Outre la chute de ses projets philanthropiques, il avait éprouvé un autre désappointement, — un désappointement qui l’avait frappé au cœur et lui avait donné une excuse pour l’indifférence cynique, l’infidélité hypocondriaque qu’on avait remarquées en lui à partir de cette époque.

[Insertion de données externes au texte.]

(** X4. Every entry of the result is a registered component, never the
    [undefined] of a failed look-up, and no component occurs twice. *)
Theorem resolved_components_defined_and_distinct (shapes : list Shape) :
  NoDup (getContextBarActionsForTypes shapes)
  /\ Forall (fun c => exists component, c = Some component)
       (getContextBarActionsForTypes shapes).
Proof.
  unfold getContextBarActionsForTypes. split.
  - apply NoDup_map_injective; [apply mapping_get_inj | apply resolvedActionTypes_NoDup].
  - apply Forall_forall. intros c Hc. apply in_map_iff in Hc.
    destruct Hc as [a [<- _]]. destruct (componentOf_total a) as [w Hw]. now exists w.
Qed.

(** X5. A widget that the resolver mounts matches every selected shape: its
    filter returns the selection itself, which is not empty, and holds one
    shape only when the action is a single-shape action. *)
Theorem mounted_widget_matches_whole_selection (selected : list Shape)
  (a : ContextBarActionType) :
  In a (resolvedActionTypes selected) ->
  filterShapeByAction selected a = selected
  /\ selected <> []
  /\ (In a singleShapeActions -> List.length selected = 1%nat).
Proof.
  intros H. destruct (resolved_action_supported _ _ H) as [Hne Hall].
  split; [now apply filter_all | split; [assumption|]].
  intros Hsingle.
  destruct selected as [|s [|s' rest]]; [congruence | reflexivity | exfalso].
  apply In_resolvedActionTypes in H; [|discriminate].
  apply applicable_many in H; [tauto | simpl; lia].
Qed.

Lemma mounted_widget_matches_whole_selection_witness :
  filterShapeByAction [shapeOfType "text"; shapeOfType "html"] AutoResizing
  = [shapeOfType "text"; shapeOfType "html"]
  /\ [shapeOfType "text"; shapeOfType "html"] <> []
  /\ (In AutoResizing singleShapeActions ->
      List.length [shapeOfType "text"; shapeOfType "html"] = 1%nat).
Proof.
  apply (@mounted_widget_matches_whole_selection
           [shapeOfType "text"; shapeOfType "html"] AutoResizing).
  vm_compute. tauto.
Defined.

(** X6. A single selected shape gets an empty context bar exactly when the
    table has no entry for its type. *)
Theorem single_shape_empty_bar_iff_unknown_type (s : Shape) :
  getContextBarActionsForTypes [s] = [] <-> lookup shapeMapping (type s) = None.
Proof.
  split.
  - intros H. destruct (lookup shapeMapping (type s)) as [actions|] eqn:E; [|reflexivity].
    exfalso.
    assert (Hex : exists a, In a actions).
    { revert E. unfold shapeMapping. simpl.
      repeat match goal with
             | |- (if ?c then _ else _) = _ -> _ => destruct c
             end;
        intros E; inversion E; subst; eexists; now left. }
    destruct Hex as [a Ha].
    assert (Hin : In a (resolvedActionTypes [s])).
    { apply In_resolvedActionTypes_single. unfold supportsAction. rewrite E.
      now apply includes_In. }
    unfold getContextBarActionsForTypes in H. apply map_eq_nil in H.
    rewrite H in Hin. destruct Hin.
  - intros H.
    rewrite getContextBarActionsForTypes_actionsFor by discriminate.
    unfold Spec.actionsFor. rewrite filter_none; [reflexivity|].
    intros a _. unfold Spec.applicable, Spec.assigns. cbn [forallb]. now rewrite H.
Qed.

Lemma single_shape_empty_bar_iff_unknown_type_witness :
  getContextBarActionsForTypes [shapeOfType "image"] = [].
Proof.
  apply (proj2 (single_shape_empty_bar_iff_unknown_type (shapeOfType "image"))).
  reflexivity.
Defined.

Lemma lookup_In (m : list (ShapeType * list ContextBarActionType)) (t : ShapeType)
  (actions : list ContextBarActionType) :
  lookup m t = Some actions -> In (t, actions) m.
Proof.
  induction m as [|[k v] m IH]; simpl; [discriminate|].
  destruct (String.eqb k t) eqn:E.
  - apply String.eqb_eq in E. intros H. inversion H. subst. now left.
  - intros H. right. now apply IH.
Qed.

Lemma In_lookup (m : list (ShapeType * list ContextBarActionType)) (t : ShapeType)
  (actions : list ContextBarActionType) :
  NoDup (map fst m) -> In (t, actions) m -> lookup m t = Some actions.
Proof.
  induction m as [|[k v] m IH]; simpl; [tauto|].
  intros Hnd Hin. inversion Hnd as [|? ? Hk Hnd']; subst.
  destruct Hin as [E | Hin].
  - inversion E. subst. now rewrite String.eqb_refl.
  - destruct (String.eqb k t) eqn:E; [|now apply IH].
    apply String.eqb_eq in E. subst k. exfalso. apply Hk.
    change t with (fst (t, actions)). now apply in_map.
Qed.

Lemma shapeMapping_keys_NoDup : NoDup (map fst shapeMapping).
Proof.
  unfold shapeMapping. simpl.
  repeat (constructor; [simpl; intuition discriminate|]). constructor.
Qed.

(** X7. [noStrokeShapes] lists exactly the shape types that are offered the
    colour input and are not offered the fill toggle. *)
Theorem noStrokeShapes_have_swatch_without_fill_toggle (t : ShapeType) :
  In t noStrokeShapes
  <-> In Swatch (getContextBarActionTypes t) /\ ~ In NoFill (getContextBarActionTypes t).
Proof.
  unfold noStrokeShapes. rewrite in_map_iff, getContextBarActionTypes_lookup. split.
  - intros [[k actions] [Ek Hin]]. simpl in Ek. subst k.
    apply filter_In in Hin. destruct Hin as [Hin Hf]. simpl in Hf.
    rewrite (@In_lookup shapeMapping t actions shapeMapping_keys_NoDup Hin).
    apply andb_true_iff in Hf. destruct Hf as [Hno Hsw].
    split; [now apply includes_In|].
    intros H. apply includes_In in H. rewrite H in Hno. discriminate.
  - intros [Hsw Hno].
    destruct (lookup shapeMapping t) as [actions|] eqn:E; [|destruct Hsw].
    exists (t, actions). split; [reflexivity|].
    apply filter_In. split; [now apply lookup_In|]. simpl.
    apply andb_true_iff. split; [|now apply includes_In].
    apply negb_true_iff, not_true_is_false. intros H. now apply Hno, includes_In.
Qed.

Lemma noStrokeShapes_have_swatch_without_fill_toggle_witness :
  In Swatch (getContextBarActionTypes "pencil")
  /\ ~ In NoFill (getContextBarActionTypes "pencil").
Proof.
  apply (proj1 (noStrokeShapes_have_swatch_without_fill_toggle "pencil")).
  simpl. tauto.
Defined.

(** * Further properties of the widgets *)

Lemma resolved_filter_all (selected : list Shape) (a : ContextBarActionType) :
  In a (resolvedActionTypes selected) ->
  filterShapeByAction selected a = selected /\ selected <> [].
Proof.
  intros H. destruct (resolved_action_supported _ _ H) as [Hne Hall].
  split; [now apply filter_all | assumption].
Qed.

Lemma resolved_single (selected : list Shape) (a : ContextBarActionType) :
  In a (resolvedActionTypes selected) -> In a singleShapeActions ->
  exists s, selected = [s].
Proof.
  intros H Hsingle. destruct selected as [|s [|s' rest]].
  - destruct H.
  - now exists s.
  - exfalso. apply In_resolvedActionTypes in H; [|discriminate].
    apply applicable_many in H; [tauto | simpl; lia].
Qed.

(** A widget that the resolver returns renders. *)
Lemma resolved_renders (selected : list Shape) (a : ContextBarActionType) :
  In a (resolvedActionTypes selected) -> renders a selected = true.
Proof.
  intros H. destruct (resolved_filter_all _ _ H) as [E Hne].
  destruct selected as [|s rest]; [congruence|].
  destruct a; try reflexivity; unfold renders.
  - unfold SwatchAction_value. now rewrite E.
  - unfold ScaleLevelAction_scaleLevel. cbv zeta. rewrite E.
    now destruct (1 <? _)%nat.
  - unfold YoutubeLinkAction_shape. now rewrite E.
  - now rewrite E.
Qed.

(** X9. Every widget that the resolver returns for a selection renders on
    it without reading a property of [undefined]: the colour input shows the
    colour of the first selected shape, the scale-level select has a value,
    and the link input shows the link of the one selected shape. *)
Theorem mounted_widgets_read_a_shape (url : Shape -> string) (selected : list Shape) :
  (forall a, In a (resolvedActionTypes selected) -> renders a selected = true)
  /\ (In Swatch (resolvedActionTypes selected) ->
      exists s, firstShape selected = Some s
                /\ SwatchAction_value selected = Some (shownColor s))
  /\ (In ScaleLevel (resolvedActionTypes selected) ->
      exists level, ScaleLevelAction_scaleLevel selected = Some level)
  /\ (In YoutubeLink (resolvedActionTypes selected) ->
      exists s, selected = [s]
                /\ YoutubeLinkAction_value url selected = Some (url s)).
Proof.
  split; [|split; [|split]].
  - intros a H. now apply resolved_renders.
  - intros H. destruct (resolved_filter_all _ _ H) as [E Hne].
    unfold SwatchAction_value. rewrite E.
    destruct selected as [|s rest]; [congruence|]. now exists s.
  - intros H. destruct (resolved_filter_all _ _ H) as [E Hne].
    unfold ScaleLevelAction_scaleLevel. cbv zeta. rewrite E.
    destruct selected as [|s rest]; [congruence|].
    destruct (1 <? _)%nat; eexists; reflexivity.
  - intros H. destruct (resolved_single _ H) as [s ->]; [simpl; tauto|].
    exists s. split; [reflexivity|].
    destruct (resolved_filter_all _ _ H) as [E _].
    unfold YoutubeLinkAction_value, YoutubeLinkAction_shape. now rewrite E.
Qed.

Lemma mounted_widgets_read_a_shape_witness :
  exists s, [shapeOfType "youtube"] = [s]
            /\ YoutubeLinkAction_value id [shapeOfType "youtube"] = Some (id s).
Proof.
  apply (proj2 (proj2 (proj2 (mounted_widgets_read_a_shape id [shapeOfType "youtube"])))).
  vm_compute. tauto.
Defined.

Lemma every_eqb_true_iff (prop : Shape -> string) (c : string) (shapes : list Shape) :
  Js.every (fun s => String.eqb (prop s) c) shapes = true
  <-> forall s, In s shapes -> prop s = c.
Proof.
  unfold Js.every. rewrite forallb_forall.
  split; intros H s Hs; apply String.eqb_eq; now apply H.
Qed.

Lemma every_eqb_false_iff (prop : Shape -> string) (c : string) (shapes : list Shape) :
  Js.every (fun s => String.eqb (prop s) c) shapes = false
  <-> exists s, In s shapes /\ prop s <> c.
Proof.
  unfold Js.every. induction shapes as [|x shapes IH]; simpl.
  - split; [discriminate | intros [s [[] _]]].
  - rewrite andb_false_iff, IH. split.
    + intros [H | [s [Hs Hne]]].
      * exists x. split; [now left | now apply String.eqb_neq].
      * exists s. split; [now right | assumption].
    + intros [s [[<- | Hs] Hne]].
      * left. now apply String.eqb_neq.
      * right. now exists s.
Qed.

(** X10. The stroke-type widget shows ['dashed'] exactly when every matching
    shape is dashed (also when none matches), ['line'] exactly when there is
    a matching shape and all are lines, and ['mixed'] exactly when some
    matching shape is not dashed and some is not a line. *)
Theorem stroke_type_value_cases (selected : list Shape) :
  (StrokeTypeAction_value selected = "dashed"
   <-> forall s, In s (filterShapeByAction selected StrokeType) -> strokeType s = "dashed")
  /\ (StrokeTypeAction_value selected = "line"
      <-> filterShapeByAction selected StrokeType <> []
          /\ forall s, In s (filterShapeByAction selected StrokeType) ->
                       strokeType s = "line")
  /\ (StrokeTypeAction_value selected = "mixed"
      <-> (exists s, In s (filterShapeByAction selected StrokeType)
                     /\ strokeType s <> "dashed")
          /\ (exists s, In s (filterShapeByAction selected StrokeType)
                        /\ strokeType s <> "line")).
Proof.
  unfold StrokeTypeAction_value. cbv zeta.
  set (shapes := filterShapeByAction selected StrokeType).
  destruct (Js.every (fun s => String.eqb (strokeType s) "dashed") shapes) eqn:Ed;
    [|destruct (Js.every (fun s => String.eqb (strokeType s) "line") shapes) eqn:El].
  - pose proof (proj1 (every_eqb_true_iff _ _ _) Ed) as Hd.
    split; [|split].
    + split; [intros _; exact Hd | reflexivity].
    + split; [discriminate|].
      intros [Hne Hl]. destruct shapes as [|s rest]; [congruence|].
      specialize (Hd s (or_introl eq_refl)). specialize (Hl s (or_introl eq_refl)).
      congruence.
    + split; [discriminate|].
      intros [[s [Hs Hnd]] _]. exfalso. now apply Hnd, Hd.
  - pose proof (proj1 (every_eqb_false_iff _ _ _) Ed) as [s [Hs Hnd]].
    pose proof (proj1 (every_eqb_true_iff _ _ _) El) as Hl.
    split; [|split].
    + split; [discriminate | intros Hd; exfalso; now apply Hnd, Hd].
    + split; [intros _ | reflexivity].
      split; [intros E; rewrite E in Hs; destruct Hs | assumption].
    + split; [discriminate | intros [_ [x [Hx Hnl]]]; exfalso; now apply Hnl, Hl].
  - pose proof (proj1 (every_eqb_false_iff _ _ _) Ed) as [s [Hs Hnd]].
    pose proof (proj1 (every_eqb_false_iff _ _ _) El) as [x [Hx Hnl]].
    split; [|split].
    + split; [discriminate | intros Hd; exfalso; now apply Hnd, Hd].
    + split; [discriminate | intros [_ Hl]; exfalso; now apply Hnl, Hl].
    + split; [intros _ | reflexivity]. split; [now exists s | now exists x].
Qed.

Lemma stroke_type_value_cases_witness :
  StrokeTypeAction_value [label] = "dashed"
  /\ StrokeTypeAction_value [redBox; blueBox] = "line".
Proof.
  split.
  - apply (proj2 (proj1 (stroke_type_value_cases [label]))).
    intros s Hs. destruct Hs.
  - apply (proj2 (proj1 (proj2 (stroke_type_value_cases [redBox; blueBox])))).
    split; [discriminate|]. intros s [<- | [<- | []]]; reflexivity.
Defined.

Lansdell avait été maître de sa destinée dès l’adolescence, car son père et sa mère étaient morts jeunes. Les Lansdell n’atteignaient pas à un âge avancé ; il semblait même qu’il y eût une sorte de fatalité qui s’attachât aux maîtres du Prieuré de Mordred, et dans la longue galerie des Lansdell défunts, qui contemplaient gravement les frivoles créatures du moment, l’étranger était frappé de la jeunesse de tous ces visages, de l’absence de ces barbes blanches et de ces crânes dépouillés qui donnent de la dignité à la plupart des galeries de portraits de famille. Les Lansdell de Mordred mouraient jeunes et le père de Roland était mort subitement pendant que l’enfant était à Éton ; mais sa mère, Lady Anna Lansdell, sœur unique du comte de Ruysdale, vécut assez longtemps pour être l’amie et la compagne des plus belles et des plus joyeuses années de la vie de son fils. Cette existence perdit son éclat lorsqu’elle mourut, et je crois que ce chagrin immense agissant sur un tempérament naturellement rêveur, dut contribuer beaucoup à confirmer cette mélancolie maladive qui assombrissait l’esprit de Lansdell.